Cultura
Sábado, 20 de abril de 2024

‘Meu Mundo Versus Marta’ soa como ‘Akira’ no país de Bolsonaro

RAMON VITRAL – Parcerias entre escritores e quadrinistas, como fizeram Paulo Scott e Rafael Sica em “Meu Mundo Versus Marta”, não são uma novidade no mundo dos quadrinhos.
O próprio selo de HQs da Companhia das Letras, pelo qual o título é publicado, tem uma bela leva de projetos nascidos assim –Daniel Galera e Rafael Coutinho publicaram “Cachalote”, Vanessa Barbara e Fido Nesti lançaram “A Máquina de Goldberg”, Angélica Freitas e Odyr produziram “Guadalupe” e Emilio Fraia e D.W. Ribatski criaram “Campo em Branco”.
O que é exceção no trabalho da dupla de “Meu Mundo Versus Marta” é a clareza de ambos em relação à primazia das imagens ante as palavras em uma HQ.
Autor de livros de contos, poesia e romances, como o recente “Marrom e Amarelo”, Scott concebeu um enredo que permite a Sica, em seu primeiro álbum longo, explorar o traço e as habilidades narrativas que fizeram dele um dos autores mais distintos dos quadrinhos nacionais. É um espetáculo sequencial em preto e branco sem qualquer intenção de explicitar sua trama ao leitor.
Trama, aliás, que talvez seja o aspecto menos relevante do quadrinho. É um fiapo de história, algo sobre um dia na vida de um funcionário de uma corporação com propósitos escusos que cuida de uma criança em crescimento acelerado em meio a uma cidade frequentada por seguidores de seitas suspeitas. Ou quase isso.
Mas a trama não vem ao caso. É tão irrelevante quanto as palavras podem ser em uma HQ. E a ausência de balões de fala ou pensamento reitera a proposta dos dois autores em oferecer uma experiência narrativa estritamente visual.
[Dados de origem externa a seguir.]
(** ** The output of a build *)

Global Instance component_cmp_preorder : CmpPreorder component_cmp.
Proof.
  split.
  - intros [| | |x] [| | |y]; try done. apply (cmp_flip String.compare).
  - intros [| | |x] [| | |y] [| | |z]; try done. apply (cmp_le_trans String.compare).
Qed.
Global Instance component_cmp_strict : CmpStrict component_cmp.
Proof. intros [| | |x] [| | |y]; try done. simpl. by intros ->%(cmp_eq String.compare). Qed.
Global Instance path_cmp_preorder : CmpPreorder path_cmp.
Proof. apply cmp_on_preorder, lex_cmp_preorder, component_cmp_preorder. Qed.

(** A link by the names on the way: where it leads if no name on the way is a
    link itself; [None] above the top. *)
Fixpoint follow (place : list string) (l : list Component) : option (list string) :=
  match l with
  | [] => Some place
  | Normal name :: l => follow (place ++ [name]) l
  | CurDir :: l => follow place l
  | ParentDir :: l => match place with [] => None | _ => follow (removelast place) l end
  | RootDir :: _ => None
  end.

Lemma link_depth_follow l place depth :
  link_depth (length place) l = Some depth → ∃ inside, follow place l = Some inside ∧ length inside = depth.
Proof.
  revert place. induction l as [|[| | |name] l IH]; intros place; cbn [link_depth follow]; try done.
  - intros [= <-]. by exists place.
  - apply IH.
  - destruct place as [|x place] using rev_ind; [done|]. rewrite length_app, Nat.add_comm, removelast_last.
    intros H. destruct (place ++ [x]) eqn:E; [by apply app_nil in E as [_ ?]|]. by apply IH.
  - intros H. apply IH. by rewrite length_app, Nat.add_comm.
Qed.

Lemma removelast_fmap {A B} (f : A → B) l : removelast (f <$> l) = f <$> removelast l.
Proof. induction l as [|x [|y l] IH]; [done..|]. cbn. f_equal. apply IH. Qed.

Lemma stays_inside_follow link target names :
  components link = Normal <$> names → symlink_stays_inside link target = true →
  ∃ inside, follow (removelast names) (components target) = Some inside ∧ inside ≠ [].
Proof.
  intros Hl. unfold symlink_stays_inside. rewrite Hl, removelast_fmap, length_fmap.
  destruct (_ || _); [done|]. destruct (link_depth _ _) as [depth|] eqn:Hd; [|done].
  intros Hpos%Nat.ltb_lt. apply link_depth_follow in Hd as (inside & Hf & Hlen). exists inside.
  split; [done|]. intros ->. simpl in Hlen. lia.
Qed.

Local Abbreviation output := (string * BuildOutputEntryKind * list byte)%type.

(** The entry of the archive that is uploaded. *)
Definition output_tar (entry : output) : TarOutput :=
  let '(p, kind, contents) := entry in
  match kind with
  | OutputDirectory => mkTarOutput EntryDirectory (p +:+ "/") mode_755 0 0 None []
  | OutputSymlink target => mkTarOutput EntryOther p mode_777 0 0 (Some target) []
  | _ => mkTarOutput EntryRegular p mode_644 0 0 None contents
  end.

Record entry_safe (entry : output) : Prop := {
  (** plain names below the top *)
  safe_names : ∃ names, components entry.1.1 = Normal <$> names;
  safe_relative : is_absolute entry.1.1 = false ∧ str_contains entry.1.1 (chr 92) = false;
  (** a directory, a file, or a link that leads to a name below the top *)
  safe_kind : match entry.1.2 with
    | OutputDirectory | OutputFile => True
    | OutputSymlink target => ∃ names inside, components entry.1.1 = Normal <$> names ∧
        follow (removelast names) (components target) = Some inside ∧ inside ≠ []
    | _ => False
    end;
}.

Section output.
Context {T : TarLib}.

Lemma relative_path_safe p u :
  build_validate_relative_path p = Ok u →
  is_absolute p = false ∧ str_contains p (chr 92) = false ∧ ∃ names, components p = Normal <$> names.
Proof.
  unfold build_validate_relative_path. destruct (_ || _) eqn:H; [done|]. intros _. bool_prop.
  split_and!; [done..|]. apply normals, forallb_forall. intros c Hc. apply negb_false_iff.
  destruct (negb (is_normal c)) eqn:Hn; [|done].
  assert (existsb (λ component, negb (is_normal component)) (components p) = true) as He; [|congruence].
  apply existsb_exists. by exists c.
Qed.

Lemma normalize_one_Ok entry l :
  normalize_build_output [entry] = Ok l → ∃ mode, entry_mode entry 0 = Ok mode.
Proof.
  unfold normalize_build_output. intros H. simplify_result. unfold normalize_entries in *.
  simplify_result. eauto.
Qed.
Se o design inventivo e o domínio narrativo de Sica já eram notáveis mesmo em suas tiras mais sucintas, o formatão e as 160 páginas dessa parceria com Scott evidenciam ainda mais a desenvoltura do ilustrador com a linguagem das HQs. Vai de páginas compostas por um único painel a outras que passam dos 30 quadros, investindo em várias diagramações e propostas de distribuição desses blocos de imagens.
E, apesar de todo o virtuosismo estético do quadrinista, não consta um único quadro sem razão de ser. Tudo está lá em prol de uma história de tensão crescente.
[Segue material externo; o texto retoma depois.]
(* ===== verification/CredentialWitnesses.v ===== *)
(** * Witnesses of the credential properties

    For every property of the secrets, the cookie jars and the credential proxy
    that has hypotheses, one concrete input at which they hold. *)

From S2P Require Import Prelude Text Std Domain Foreign CredentialContract Policy.
From S2P Require Import PolicyFacts HttpProxy HttpFacts CredentialSecret CookieJar.
From S2P Require Import CookieJarFacts CookieJarProps CredentialProxy CredentialProxyFacts.
From S2P Require Import CredentialProxyProps Concrete.

Existing Instances toy_url_lib toy_headers toy_headers_laws toy_gzip toy_world toy_secret_json
  toy_secret_json_laws toy_cookie_lib toy_env.

(** ** Two plugins of one platform, one origin, one cookie *)

Definition demo_scope : CredentialScope := mkCredentialScope "account.cookies".
Definition demo_origin : CredentialTargetOrigin :=
  mkCredentialTargetOrigin "https://api.example.com".
Definition demo_declaration : CredentialScopeDeclaration :=
  mkCredentialScopeDeclaration demo_scope [demo_origin].

Definition manifest_of (type : PluginType) (credentials : CredentialDeclarations) :
    PluginManifest := {|
  PluginManifest_schema_version := "1";
  PluginManifest_id := mkPluginId "demo";
  PluginManifest_name := "Demo";
  PluginManifest_version := "1.0.0";
  PluginManifest_plugin_type := type;
  PluginManifest_runtime := mkRuntimeSpec Nodejs "22" "index.js";
  PluginManifest_compatibility := mkCompatibilitySpec "1" "1";
  PluginManifest_platform := mkPlatformSpec "demo" "Demo";
  PluginManifest_capabilities := [];
  PluginManifest_network := mkNetworkPolicy ["*.example.com"];
  PluginManifest_credentials := credentials;
  PluginManifest_build := mkBuildSpec (mkLifecycleScriptPolicy false None);
|}.

Definition demo_hash : string := str (replicate 64 "0"%char).
Definition provider : InstalledPluginContext :=
  mkInstalledPluginContext (mkPluginId "demo") demo_hash
    (manifest_of Credential (mkCredentialDeclarations [demo_declaration] [] [])).
Definition consumer : InstalledPluginContext :=
  mkInstalledPluginContext (mkPluginId "demo") demo_hash
    (manifest_of Content (mkCredentialDeclarations [] [demo_declaration] [])).

Definition proxy_policy : ProxyPolicy := ProxyPolicy_production (context_manifest consumer).

Definition demo_cookie : CookieSecretRecord :=
  mkCookieSecretRecord "sid" "s3cret" "api.example.com" "/" true true None.
Definition demo_secret : CookieCredentialSecret := mkCookieCredentialSecret [demo_cookie].

Definition demo_metadata (kind : CredentialKind) : CredentialMetadata := {|
  CredentialMetadata_id := mkCredentialId 9;
  CredentialMetadata_kind := kind;
  CredentialMetadata_platform_id := "demo";
  CredentialMetadata_scope := demo_scope;
  CredentialMetadata_ownership := Retained;
  CredentialMetadata_target_origins := [demo_origin];
  CredentialMetadata_account_id_hint := None;
  CredentialMetadata_display_name := None;
  CredentialMetadata_status := Active;
  CredentialMetadata_safe_error_summary := None;
  CredentialMetadata_expires_at := None;
  CredentialMetadata_status_checked_at := None;
  CredentialMetadata_created_at := 0;
  CredentialMetadata_updated_at := 0;
  CredentialMetadata_revision := 3;
|}.
(** ** Concrete bots and positions *)

(** The bot as [__init__] leaves it, and the first two checkpoints of its
    course. *)
Definition bot_at_start : Bot.t := Bot.init sables_d_olonne.

Definition first_checkpoint : Checkpoint.t :=
  Checkpoint.new 19.642470 (-67.647903) 50.0.

Definition second_checkpoint : Checkpoint.t :=
  Checkpoint.new 17.547803 (-67.684136) 50.0.

(** A course whose second and third checkpoints are 11.1 km apart with radii
    of 50 km; its first checkpoint was reached in an earlier call. *)
Definition overlapping_bot : Bot.t :=
  {| Bot.team := "TeamName";
     Bot.course :=
       [ Checkpoint.mk 0 0 50 true;
         Checkpoint.new 0 1 50;
         Checkpoint.new 0 1.1 50;
         Checkpoint.new 0 10 50 ] |}.

(** A course of two checkpoints, the first one reached in an earlier call. *)
Definition closing_bot : Bot.t :=
  {| Bot.team := "TeamName";
     Bot.course := [ Checkpoint.mk 0 0 50 true; Checkpoint.new 0 1 50 ] |}.

(** Two calls of the harness, on the planar world. *)
Definition call_at_first : Call unit Z :=
  {| call_t := 0; call_dt := 1;
     call_longitude := -67.647903; call_latitude := 19.642470;
     call_heading := 0; call_speed := 100; call_vector := [];
     call_forecast := no_forecast; call_world_map := all_sea |}.

Definition call_north_of_first : Call unit Z :=
  {| call_t := 1; call_dt := 1;
     call_longitude := -67.647903; call_latitude := 20.242470;
     call_heading := 0; call_speed := 100; call_vector := [];
     call_forecast := no_forecast; call_world_map := all_sea |}.

Definition call_at_second : Call unit Z :=
  {| call_t := 2; call_dt := 1;
     call_longitude := -67.684136; call_latitude := 17.547803;
     call_heading := 0; call_speed := 100; call_vector := [];
     call_forecast := no_forecast; call_world_map := all_sea |}.

(** ** The order of the flags *)

(** The flags of a course are in order when no checkpoint is reached behind
    one that is not: a run of reached checkpoints, then unreached ones. *)
Fixpoint in_order (course : list Checkpoint.t) : bool :=
  match course with
  | [] => true
  | ch :: rest =>
      if Checkpoint.reached ch then in_order rest
      else forallb (fun c => negb (Checkpoint.reached c)) rest
  end.

(** * Properties *)

Lemma last_error_nonempty {A : Type} (x : A) (l : list A) :
  exists y, last_error (x :: l) = Some y.
Proof.
  revert x. induction l as [|z l IH]; intros x; [now exists x|].
  destruct (IH z) as [y Hy]. exists y. exact Hy.
Qed.

Lemma last_error_cons {A : Type} (x : A) (l : list A) :
  last_error (x :: l) =
    match last_error l with
    | Some y => Some y
    | None => Some x
    end.
Proof.
  destruct l as [|z l]; [reflexivity|].
  destruct (last_error_nonempty z l) as [y Hy].
  change (last_error (x :: z :: l)) with (last_error (z :: l)).
  now rewrite Hy.
Qed.

Lemma forallb_firstn_nth {A : Type} (p : A -> bool) (l : list A) :
  forall k,
    (forall j a, (j < k)%nat -> nth_error l j = Some a -> p a = true) ->
    forallb p (firstn k l) = true.
Proof.
  induction l as [|x l IH]; intros k H; [now destruct k|].
  destruct k as [|k]; [reflexivity|]. cbn [firstn forallb].
  rewrite (H 0%nat x) by (cbn; (lia || reflexivity)). cbn [andb].
  apply IH. intros j a Hj Ha. apply (H (S j) a); [lia | exact Ha].
Qed.

Lemma find_first_failing {A : Type} (p : A -> bool) (l : list A) :
  forall k x,
    nth_error l k = Some x ->
    forallb p (firstn k l) = true ->
    p x = false ->
    find (fun a => negb (p a)) l = Some x.
Proof.
  induction l as [|y l IH]; intros k x Hn Hall Hx; [now destruct k|].
  destruct k as [|k]; cbn [nth_error firstn forallb find] in *.
  - injection Hn as ->. now rewrite Hx.
  - apply andb_true_iff in Hall as [Hy Hall]. rewrite Hy. cbn [negb].
    now apply (IH k).
Qed.

Lemma last_error_In {A : Type} (l : list A) (x : A) :
  last_error l = Some x -> In x l.
Proof.
  induction l as [|y l IH]; [discriminate|].
  rewrite last_error_cons. destruct (last_error l) as [z|].
  - intros H. injection H as ->. right. now apply IH.
  - intros H. injection H as ->. now left.
Qed.

(** ** Binary64 arithmetic: signs of products and quotients, comparisons *)

Lemma iter_pos_invariant {A : Type} (P : A -> Prop) (f : A -> A) :
  (forall x, P x -> P (f x)) -> forall n x, P x -> P (SpecFloat.iter_pos f n x).
Proof.
  intros Hf. induction n as [n IH|n IH|]; intros x Hx; cbn [SpecFloat.iter_pos]; auto.
Qed.

Lemma shr_1_nonneg mrs : (0 <= shr_m mrs)%Z -> (0 <= shr_m (shr_1 mrs))%Z.
Proof.
  destruct mrs as [m r s]. cbn [shr_m]. intros H.
  destruct m as [|[p|p|]|p]; cbn; lia.
Qed.

Lemma shr_nonneg mrs e n :
  (0 <= shr_m mrs)%Z -> (0 <= shr_m (fst (shr mrs e n)))%Z.
Proof.
  intros H. destruct n as [|p|p]; cbn [shr fst]; trivial.
  apply (iter_pos_invariant (fun x => (0 <= shr_m x)%Z)); [exact shr_1_nonneg | exact H].
Qed.

Lemma shr_fexp_nonneg p em m e l :
  (0 <= m)%Z -> (0 <= shr_m (fst (shr_fexp p em m e l)))%Z.
Proof.
  intros H. unfold shr_fexp. apply shr_nonneg.
  destruct l as [|[]]; exact H.
Qed.

Lemma round_nearest_even_nonneg m l :
  (0 <= m)%Z -> (0 <= round_nearest_even m l)%Z.
Proof.
  intros H. destruct l as [|[]]; cbn [round_nearest_even]; try lia.
  destruct (Z.even m); lia.
Qed.

Lemma binary_round_aux_signed p em s m e l :
  (0 <= m)%Z -> signed s (binary_round_aux p em s m e l).
Proof.
  intros H. unfold binary_round_aux.
  pose proof (shr_fexp_nonneg p em m e l H) as H1.
  destruct (shr_fexp p em m e l) as [mrs' e']. cbn [fst] in H1.
  pose proof (shr_fexp_nonneg p em _ e' loc_Exact
                (round_nearest_even_nonneg _ (loc_of_shr_record mrs') H1)) as H2.
  destruct (shr_fexp p em _ e' loc_Exact) as [mrs'' e'']. cbn [fst] in H2.
  destruct (shr_m mrs'') as [|q|q]; [reflexivity| |lia].
  now destruct (Z.leb e'' (em - p)).
Qed.

Lemma binary_round_aux_sign p em s m e l :
  binary_round_aux p em s m e l = S754_nan \/ signed s (binary_round_aux p em s m e l).
Proof.
  unfold binary_round_aux.
  destruct (shr_fexp p em m e l) as [mrs' e'].
  destruct (shr_fexp p em _ e' loc_Exact) as [mrs'' e''].
  destruct (shr_m mrs'') as [|q|q]; [now right| |now left].
  right. now destruct (Z.leb e'' (em - p)).
Qed.

Lemma SFdiv_core_nonneg p em m1 e1 m2 e2 :
  (0 <= fst (fst (SFdiv_core_binary p em (Zpos m1) e1 (Zpos m2) e2)))%Z.
Proof.
  unfold SFdiv_core_binary.
  set (s := (e1 - e2 - _)%Z).
  set (m' := match s with Zpos _ => Z.shiftl (Zpos m1) s | Z0 => Zpos m1 | Zneg _ => 0%Z end).
  assert (Hm : (0 <= m')%Z).
  { subst m'. destruct s; try lia. apply Z.shiftl_nonneg. lia. }
  pose proof (Z_div_mod m' (Zpos m2) eq_refl) as Hd.
  destruct (Z.div_eucl m' (Zpos m2)) as [q r]. cbn [fst].
  destruct Hd as [Hd Hr]. nia.
Qed.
Predomina um clima conspiratório constante, do despertar do protagonista ao lado de um bebê no início do dia, passando pela ida dele ao trabalho e, depois, um passeio conturbado dos dois pela cidade, até o final apoteótico tal qual um “Akira” brasileiro.
A obra-prima do japonês Katsuhiro Otomo se tornou um clássico das HQs mundiais ao apresentar um épico de ficção científica sobre revolta e descontentamento juvenil com a rigidez social e os rumos do Japão moderno. “Meu Mundo Versus Marta” soa como um surto semelhante, com o mesmo carisma pop, mas ecoando as desilusões e tensões impostas pelo governo Bolsonaro.
A dupla criativa responsável pela HQ concebeu uma obra aberta o suficiente para que ela acabe sendo sobre aquilo que seu leitor achar mais apropriado, mas é fácil ver paralelos entre a distopia imaginada por eles com a atual realidade sócio-econômica-pandêmica vivenciada pela população brasileira.
Pode ser isso ou o que o leitor queira. A certeza está na arte de Sica, hipnótica e assombrosa como poucos quadrinistas conseguem fazer.